Wang H, Benham CJ - PLoS Comput. Biol. (2008)

Bottom Line: We observe this statistically significant association of SIDD sites with upstream regions of genes functioning in transcription in 38 of 43 genomes of free-living bacteria, but in only four of 18 genomes of endosymbionts or obligate parasitic bacteria.These results suggest that strong SIDD sites 5' to participating genes may be involved in transcriptional responses to environmental changes, which are known to transiently alter superhelicity.We propose that these SIDD sites are active and necessary participants in superhelically mediated regulatory mechanisms governing changes in the global pattern of gene expression in prokaryotes in response to physiological or environmental changes.

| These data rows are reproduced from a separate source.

(** The ciphertext polynomials. *)
Lemma encapsulate_two mem pub t0 t1 y0 y1 r0 r1 tp msg coins : (forall i, mem i = true) ->
  vrepresents 2 pub [t0; t1] -> within 3 y0 -> within 3 y1 -> is_poly r0 -> is_poly r1 -> is_poly tp ->
  exists u0 u1 v,
    mlkem_encapsulate_seeds fuel mem pub [r0; r1] tp [y0; y1] 2 msg rho coins = Some (0, [u0; u1], v) /\
    peq u0 (padd (psum [A 0 0; A 1 0] [y0; y1] 2) (mlkem_get_noise_i 2 coins 0 false)) /\
    peq u1 (padd (psum [A 0 1; A 1 1] [y0; y1] 2) (mlkem_get_noise_i 2 coins 1 false)) /\
    peq v (padd (psum [t0; t1] [y0; y1] 2)
      (padd (mlkem_get_noise_eta2_c (seed_index coins 4)) (mlkem_from_msg msg))) /\
    Forall (fun p => is_poly p /\ Forall (fun x => 0 <= x <= MLKEM_Q) p) [u0; u1; v].
Proof.
  intros Hmem Hpub W0 W1 Hr0 Hr1 Htp. unfold mlkem_encapsulate_seeds. cbv zeta.
  assert (Hy : vrepresents 2 (ntt_vec 2 [y0; y1]) [y0; y1])
    by (apply ntt_vrepresents2; by apply (within_weaken 3)).
  set (y := ntt_vec 2 [y0; y1]) in *. clearbody y.
  assert (Hrow : forall i r, (i < 2)%nat -> is_poly r ->
    encapsulate_row fuel mem 2 y rho coins i r = Some (0, barrett_add
      (mlkem_invntt (mlkem_pointwise_acc_mont r [Ahat 0 i; Ahat 1 i] y 2)) (mlkem_get_noise_i 2 coins i false))).
  { intros i r Hi Hr. unfold encapsulate_row. rewrite Hmem, gen_row by done. done. }
  pose proof (fun i r Hi Hr => product_plus r [Ahat 0 i; Ahat 1 i] y [A 0 i; A 1 i] y0 y1
    (mlkem_get_noise_i 2 coins i false) 3 Hr (column_represents i Hi) Hy (noise_i_within 2 coins i false) ltac:(done)) as Hu.
  cbv zeta in Hu. cbn [seq rows_loop vpoly nth]. rewrite (Hrow 0%nat) by (done || lia). cbn [Z.eqb].
  change (vpoly (<[0%nat := ?x]> [r0; r1]) 1) with r1. rewrite (Hrow 1%nat) by (done || lia). cbn [Z.eqb].
  destruct (Hu 0%nat r0 ltac:(lia) Hr0) as (U0 & B0 & L0). destruct (Hu 1%nat r1 ltac:(lia) Hr1) as (U1 & B1 & L1).
  pose proof (padd_within 2 1665 _ _ (noise_eta2_within (seed_index coins 4)) (from_msg_within msg)) as Hem.
  destruct (product_plus tp pub y [t0; t1] y0 y1 _ _ Htp Hpub Hy Hem ltac:(done)) as (V & Bv & Lv).
  change (2 * Z.of_nat 2) with 4. change (zip_with Z.add ?x ?y) with (padd x y).
  do 3 eexists. split; [reflexivity|].
  split; [exact U0|split; [exact U1|split; [exact V|by repeat constructor]]].
Qed.
(** C14: decapsulation rejects implicitly, as FIPS 203 (algorithm 18) has it: it
    never reports an error for a ciphertext of the right length; it decrypts it,
    encrypts the message found again with the coins derived from it, and returns
    the secret derived from the message when that gives the same ciphertext, and
    otherwise the hash of the key's secret value z and the ciphertext.  The
    comparison and the selection are the code's, on masks. *)
Theorem decapsulation_rejects_implicitly fuel heap key ct
    (Htype : key_type key = WC_ML_KEM_512) (Hheap : length heap = 6%nat)
    (Hgen : matrix_sampled fuel (key_pubSeed key)) (Hbytes : is_byte_list ct) (Hlen : length ct = 768%nat) :
  exists m c',
    mlkemkey_decapsulate no_failure key ct = (0, m) /\
    let kr := sha3_512 (take 32 m ++ take 32 (key_h key)) ++ [0] in
    mlkemkey_encapsulate fuel no_failure heap key m (drop 32 kr) = Some (0, c') /\
    wc_MlKemKey_Decapsulate fuel no_failure heap key (Some ct) 768 =
      Some (0, if decide (ct = c') then take 32 kr else shake256 (take 32 (key_z key) ++ ct) 32).
Proof.
  assert (Hd : exists m, mlkemkey_decapsulate no_failure key ct = (0, m)).
  { unfold mlkemkey_decapsulate. rewrite Htype. eexists. reflexivity. }
  destruct Hd as [m Hm]. cbv zeta.
  destruct (encapsulate_total fuel heap key m (drop 32 (sha3_512 (take 32 m ++ take 32 (key_h key)) ++ [0]))
    Htype Hheap Hgen) as (c' & He & Lc & Bc).
  exists m, c'. split; [done|]. split; [exact He|]. by apply decapsulate_spec.
Qed.

(** ** Keys and their encodings *)

(** An initialised key of type ML-KEM-512 with its arrays in memory. *)
Definition fresh_key (key : MlKemKey) : Prop :=
  key_type key = WC_ML_KEM_512 /\ key_flags key = 0 /\
  length (key_priv key) = 4%nat /\ length (key_pub key) = 4%nat /\ Forall is_poly (key_priv key ++ key_pub key).

Lemma fresh_key_shape key : fresh_key key -> exists p0 p1 ps t0 t1 ts rho h z,
  key = MkMlKemKey 0 0 (p0 :: p1 :: ps) (t0 :: t1 :: ts) rho h z /\ is_poly t0 /\ is_poly t1.
Proof.
  destruct key as [ty fl priv pub rho h z]. unfold fresh_key. cbn [key_type key_flags key_priv key_pub].
  intros (-> & -> & Lp & Lt & Hp). destruct priv as [|p0 [|p1 ps]]; [done..|]. destruct pub as [|t0 [|t1 ts]]; [done..|].
  apply Forall_app in Hp as [_ Ht]. rewrite !Forall_cons in Ht. destruct_and!. by do 9 eexists.
Qed.

(** The 12-bit packing of two polynomials. *)
Definition two_bytes (t0 t1 : list Z) : list Z :=
  poly_bytes_12 (mlkem_csubq_c t0) ++ poly_bytes_12 (mlkem_csubq_c t1).

Lemma two_bytes_length t0 t1 : length (two_bytes t0 t1) = 768%nat.
Proof. unfold two_bytes. by rewrite length_app, !poly_bytes_12_length. Qed.

Lemma to_bytes_two t0 t1 ts : mlkem_to_bytes (t0 :: t1 :: ts) 2 =
  (two_bytes t0 t1, mlkem_csubq_c t0 :: mlkem_csubq_c t1 :: ts).
Proof.
  change (mlkem_to_bytes (t0 :: t1 :: ts) 2) with
    (poly_bytes_12 (mlkem_csubq_c t0) ++ poly_bytes_12 (mlkem_csubq_c t1) ++ [], mlkem_csubq_c t0 :: mlkem_csubq_c t1 :: ts).
  by rewrite app_nil_r.
Qed.

Lemma from_bytes_two t0 t1 rest : nearly_reduced t0 -> nearly_reduced t1 ->
  mlkem_from_bytes (two_bytes t0 t1 ++ rest) 2 = [mlkem_csubq_c t0; mlkem_csubq_c t1].
Proof.
  intros [L0 R0] [L1 R1]. destruct (csubq_reduced t0 L0 R0) as [Q0 _], (csubq_reduced t1 L1 R1) as [Q1 _].
  assert (Hr : Forall reduced [mlkem_csubq_c t0; mlkem_csubq_c t1])
    by (constructor; [exact Q0|constructor; [exact Q1|constructor]]).
  pose proof (from_to_bytes [mlkem_csubq_c t0; mlkem_csubq_c t1] rest Hr) as E.
  change (concat (map poly_bytes_12 [?a; ?b])) with (poly_bytes_12 a ++ poly_bytes_12 b ++ []) in E.
  rewrite app_nil_r in E. exact E.
Qed.

Lemma csubq_idem t : nearly_reduced t -> mlkem_csubq_c (mlkem_csubq_c t) = mlkem_csubq_c t.
Proof.
  intros [L R]. destruct (csubq_reduced t L R) as [[_ Q] _]. unfold mlkem_csubq_c at 1.
  rewrite <- (map_id (mlkem_csubq_c t)) at 2. apply map_ext_in. intros x Hx%list_elem_of_In.
  rewrite Forall_forall in Q. specialize (Q x Hx). rewrite csubq_spec by lia.
  destruct (Z.ltb_spec x MLKEM_Q); [done|lia].
Qed.

Lemma csubq_nearly t : nearly_reduced t -> nearly_reduced (mlkem_csubq_c t).
Proof.
  intros [L R]. destruct (csubq_reduced t L R) as [[L' Q] _]. split; [done|].
  eapply Forall_impl; [exact Q|]. intros x Hx. cbn in Hx. lia.
Qed.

View Article: PubMed Central - PubMed

Affiliation: UC Davis Genome Center, University of California Davis, Davis, California, United States of America.

ABSTRACT
Stress-induced DNA duplex destabilization (SIDD) analysis exploits the known structural and energetic properties of DNA to predict sites that are susceptible to strand separation under negative superhelical stress. When this approach was used to calculate the SIDD profile of the entire Escherichia coli K12 genome, it was found that strongly destabilized sites occur preferentially in intergenic regions that are either known or inferred to contain promoters, but rarely occur in coding regions. Here, we investigate whether the genes grouped in different functional categories have characteristic SIDD properties in their upstream flanks. We report that strong SIDD sites in the E. coli K12 genome are statistically significantly overrepresented in the upstream regions of genes encoding transcriptional regulators. In particular, the upstream regions of genes that directly respond to physiological and environmental stimuli are more destabilized than are those regions of genes that are not involved in these responses. Moreover, if a pathway is controlled by a transcriptional regulator whose gene has a destabilized 5' flank, then the genes (operons) in that pathway also usually contain strongly destabilized SIDD sites in their 5' flanks. We observe this statistically significant association of SIDD sites with upstream regions of genes functioning in transcription in 38 of 43 genomes of free-living bacteria, but in only four of 18 genomes of endosymbionts or obligate parasitic bacteria. These results suggest that strong SIDD sites 5' to participating genes may be involved in transcriptional responses to environmental changes, which are known to transiently alter superhelicity. We propose that these SIDD sites are active and necessary participants in superhelically mediated regulatory mechanisms governing changes in the global pattern of gene expression in prokaryotes in response to physiological or environmental changes.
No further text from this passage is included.